Un’ammirazione totale per il regista di “La paura mangia l’anima” (capolavoro) e “Il matrimonio di Maria Braun” Ozon l’aveva già mostrata traducendo in film nel 2000 un’altra pièce di Fassbinder, “Gocce d’acqua su pietre roventi”, opera prima, a vent’anni, del regista tedesco. E poi, per andare un po’ sul prosaico, “Peter von Kant” era un lavoro perfetto in tempi di covid, set domestici e via.

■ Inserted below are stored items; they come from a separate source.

(* ===== verification/Repaint.v ===== *)
(** The repaint encoder of crates/vt-engine/src/screen.rs: the visible grid as
    terminal bytes. *)
From S2P Require Import Prelude VtTypes Utf8 Parser Width Screen Decimal.

Local Open Scope Z_scope.

Definition cell_is_blank (c : Cell) : bool :=
  (codepoint c =? 32) && (attrs c =? 0)
  && bool_decide (fg c = Default) && bool_decide (bg c = Default).

(** [char::from_u32] is [None] for surrogates and out-of-range values. *)
Definition push_codepoint (out : list Z) (cp : Z) : list Z :=
  match char_from_u32 cp with
  | Some c => out ++ encode_utf8 c
  | None => out
  end.

Definition push_u16 (out : list Z) (n : Z) : option (list Z) :=
  '(buf, k) ← write_u16 (zeros 5) n;
  ds ← slice buf 0 k;
  Some (out ++ ds).

Definition emit_attrs (out : list Z) (a : Z) : list Z :=
  let out := if has_attr a 1 then out ++ elit "[1m" else out in
  let out := if has_attr a 2 then out ++ elit "[4m" else out in
  if has_attr a 4 then out ++ elit "[7m" else out.

Definition emit_color (out : list Z) (is_fg : bool) (color : Color) : option (list Z) :=
  match color with
  | Default => Some out
  | Indexed n =>
      if n <? 8 then
        k ← chk_add u16_max (if is_fg then 30 else 40) n;
        out ← push_u16 (out ++ elit "[") k;
        Some (out ++ lit "m")
      else if n <? 16 then
        k ← chk_add u16_max (if is_fg then 90 else 100) (sat_sub n 8);
        out ← push_u16 (out ++ elit "[") k;
        Some (out ++ lit "m")
      else
        out ← push_u16 (out ++ (if is_fg then elit "[38;5;" else elit "[48;5;")) n;
        Some (out ++ lit "m")
  | RgbColor r g b =>
      out ← push_u16 (out ++ (if is_fg then elit "[38;2;" else elit "[48;2;")) r;
      out ← push_u16 (out ++ lit ";") g;
      out ← push_u16 (out ++ lit ";") b;
      Some (out ++ lit "m")
  end.

(** The locals of [repaint_bytes] that its loops update. *)
Record Pen := mkPen { out : list Z; last_fg : Color; last_bg : Color; last_attrs : Z }.

#[export] Instance eta_pen : Eta Pen := fun p =>
  mkPen (out p) (last_fg p) (last_bg p) (last_attrs p).

(** One past the last column of row [r] that is not blank. *)
Definition last_used (s : Screen) (r : Z) : option Z :=
  for_each (range 0 (cols s)) (fun c last =>
    x ← zget (cells s) (idx c r s);
    if negb (cell_is_blank x) then chk_add u16_max c 1 else Some last) 0.

Definition repaint_cell (s : Screen) (r c : Z) (p : Pen) : option Pen :=
  x ← zget (cells s) (idx c r s);
  p ← (if negb (bool_decide (fg x = last_fg p)) || negb (bool_decide (bg x = last_bg p))
          || negb (Z.land (attrs x) 7 =? last_attrs p) then
         let o := emit_attrs (out p ++ elit "[0m") (attrs x) in
         o ← emit_color o true (fg x);
         o ← emit_color o false (bg x);
         Some (mkPen o (fg x) (bg x) (Z.land (attrs x) 7))
       else Some p);
  if has_attr (attrs x) ATTR_WIDE_TAIL then Some p
  else Some (p <| out := push_codepoint (out p) (codepoint x) |>).

Definition repaint_row (s : Screen) (r : Z) (p : Pen) : option Pen :=
  last ← last_used s r;
  p ← for_each (range 0 last) (repaint_cell s r) p;
  next ← chk_add u16_max r 1;
  if next <? rows s then
    Some (mkPen (out p ++ [0x0d; 0x0a] ++ elit "[0m") Default Default 0)
  else Some p.

Definition repaint_bytes (s : Screen) : option (list Z) :=
  let o := if in_alt s then elit "[?1049h" else [] in
  p ← for_each (range 0 (rows s)) (repaint_row s) (mkPen (o ++ elit "[0m") Default Default 0);
  o ← push_u16 (out p ++ elit "[") (sat_add u16_max (cursor_row s) 1);
  o ← push_u16 (o ++ lit ";") (sat_add u16_max (cursor_col s) 1);
  let o := o ++ lit "H" in
  Some (if negb (cursor_visible s) then o ++ elit "[?25l" else o).
(* ===== verification/RepaintFacts.v ===== *)
(** The repaint encoder does not panic, and what its parts write. *)
From S2P Require Import Prelude VtTypes Utf8 Parser ParserFacts Width Screen Decimal ScreenFacts Repaint.

Local Open Scope Z_scope.

Lemma push_u16_eq o n : u16 n -> push_u16 o n = Some (o ++ decimal n).
Proof.
  intros Hn. unfold push_u16. pose proof (decimal_len n).
  rewrite write_u16_eq by (done || (change (len (zeros 5)) with 5; lia)).
  cbn [mbind option_bind]. rewrite slice_front by done. done.
Qed.

(** The parameters of the SGR sequence that selects a colour; none for the
    default one. *)
Definition color_params (is_fg : bool) (c : Color) : list Z :=
  match c with
  | Default => []
  | Indexed n =>
      if n <? 8 then [(if is_fg then 30 else 40) + n]
      else if n <? 16 then [(if is_fg then 90 else 100) + (n - 8)]
      else [if is_fg then 38 else 48; 5; n]
  | RgbColor r g b => [if is_fg then 38 else 48; 2; r; g; b]
  end.

Definition color_seq (is_fg : bool) (c : Color) : list Z :=
  match c with
  | Default => []
  | _ => csi_seq (color_params is_fg c) (ch "m")
  end.

Lemma emit_color_eq o is_fg c :
  color_ok c -> emit_color o is_fg c = Some (o ++ color_seq is_fg c).
Proof.
  intros Hc. destruct c as [|n|r g b]; cbn [emit_color color_seq color_params].
  - by rewrite app_nil_r.
  - cbn in Hc. unfold chk_add, csi_seq, csi_marked. destruct (Z.ltb_spec n 8); [|destruct (Z.ltb_spec n 16)].
    + rewrite (proj2 (Z.leb_le _ _)) by (destruct is_fg; num). cbn [mbind option_bind].
      rewrite push_u16_eq by (destruct is_fg; num). cbn [mbind option_bind join_params].
      by rewrite <- !app_assoc.
    + replace (sat_sub n 8) with (n - 8) by num.
      rewrite (proj2 (Z.leb_le _ _)) by (destruct is_fg; num). cbn [mbind option_bind].
      rewrite push_u16_eq by (destruct is_fg; num). cbn [mbind option_bind join_params].
      by rewrite <- !app_assoc.
    + rewrite push_u16_eq by num. cbn [mbind option_bind join_params]. rewrite <- !app_assoc.
      by destruct is_fg.
  - cbn in Hc. rewrite !push_u16_eq by num. cbn [mbind option_bind]. rewrite push_u16_eq by num.
    cbn [mbind option_bind]. rewrite push_u16_eq by num. cbn [mbind option_bind].
    unfold csi_seq, csi_marked. cbn [join_params].
    replace (if is_fg then elit "[38;2;" else elit "[48;2;")
      with (elit "[" ++ decimal (if is_fg then 38 else 48) ++ [ch ";"] ++ decimal 2 ++ [ch ";"])
      by (by destruct is_fg).
    change (lit ";") with [ch ";"]. change (lit "m") with [ch "m"].
    repeat (rewrite <- app_assoc || rewrite <- app_comm_cons). reflexivity.
Qed.

Lemma cell_at_safe s c r :
  wf s -> 0 <= r < rows s -> 0 <= c < cols s ->
  exists x, zget (cells s) (idx c r s) = Some x /\ cell_ok x.
Proof.
  intros Hwf Hr Hc. destruct (zget_in (cells s) (idx c r s)) as [x Hx]; [by apply row_bounds|].
  exists x. split; [done|]. pose proof (wf_cells s Hwf) as H. rewrite Forall_zget in H. by eapply H.
Qed.

Lemma last_used_safe s r :
  wf s -> 0 <= r < rows s -> safe (last_used s r) (fun n => 0 <= n <= cols s).
Proof.
  intros Hwf Hr. pose proof (wf_cols s Hwf). unfold MAX_TAB_COLS in *. unfold last_used.
  apply for_each_inv; [lia|]. intros c n Hc%elem_of_range Hn.
  destruct (cell_at_safe s c r Hwf Hr Hc) as (x & -> & _). cbn [mbind option_bind].
  apply safe_if; intros _; [|by apply safe_ret]. unfold chk_add.
  rewrite (proj2 (Z.leb_le _ _)) by lia. apply safe_ret. lia.
Qed.

Lemma repaint_cell_safe s r c p :
  wf s -> 0 <= r < rows s -> 0 <= c < cols s -> safe (repaint_cell s r c p) (fun _ => True).
Proof.
  intros Hwf Hr Hc. unfold repaint_cell.
  destruct (cell_at_safe s c r Hwf Hr Hc) as (x & -> & (_ & Hf & Hb & _)). cbn [mbind option_bind].
  rewrite !emit_color_eq by done. cbn [mbind option_bind]. rewrite emit_color_eq by done.
  cbn [mbind option_bind]. eapply safe_bind with (P := fun _ => True); [by case_if; apply safe_ret|].
  intros p' _. by case_if; apply safe_ret.
Qed.

Lemma repaint_bytes_safe s : wf s -> safe (repaint_bytes s) (fun _ => True).
Proof.
  intros Hwf. pose proof Hwf as []. unfold MAX_TAB_COLS in *. unfold repaint_bytes.
  eapply safe_bind with (P := fun _ => True).
  { apply for_each_inv; [done|]. intros r p Hr%elem_of_range _. unfold repaint_row.
    eapply safe_bind; [by apply last_used_safe|]. intros n Hn. cbn beta in *.
    eapply safe_bind with (P := fun _ => True).
    { apply for_each_inv; [done|]. intros c p' Hc%elem_of_range _.
      apply repaint_cell_safe; [done|done|lia]. }
    intros p' _. unfold chk_add. rewrite (proj2 (Z.leb_le _ _)) by lia. cbn [mbind option_bind].
    by case_if; apply safe_ret. }
  intros p _. rewrite push_u16_eq by num. cbn [mbind option_bind].
  rewrite push_u16_eq by num. cbn [mbind option_bind]. by apply safe_ret.
Qed.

Assodata per l’ennesima volta la versatilità di Ozon - è uscito quasi in contemporanea il suo “Mon crime”, lussureggiante commedia giallo-rosa ambientata nella Parigi degli anni Trenta - e applaudito per la scelta poco mainstream il distributore italiano Academy Two, diamo i giusti meriti al cast. Ménochet senza mezza falla è un Falstaff collerico fragile come il cristallo, il giovane, sensazionale Stefan Crepon anima un Karl baffuto col fisico da acciuga che si affida alla mimica, cammina quasi scivolando, sgrana gli occhioni: una presenza che dilaga ritraendosi, talvolta buffa, da teatro dell’assurdo, ma che bravura. Isabelle Adjani è una Sidonie melliflua e smagata, i 67 anni limati dalle luci e da lifting sopraffini. Montaggio nelle mani sicure di Laure Gardette, palate di sentimento nelle musiche di Clément Ducol, la canzone tema del film “Ogni uomo uccide ciò che ama” è affidata alla voce di Isabelle Adjani. La locandina copia, con i nuovi interpreti, quella warholiana scandalosetta per “Querelle de Brest” (1982), ultimo lavoro cinematografico di Fassbinder. Nell’insieme un pacco dono per cinefili e non solo.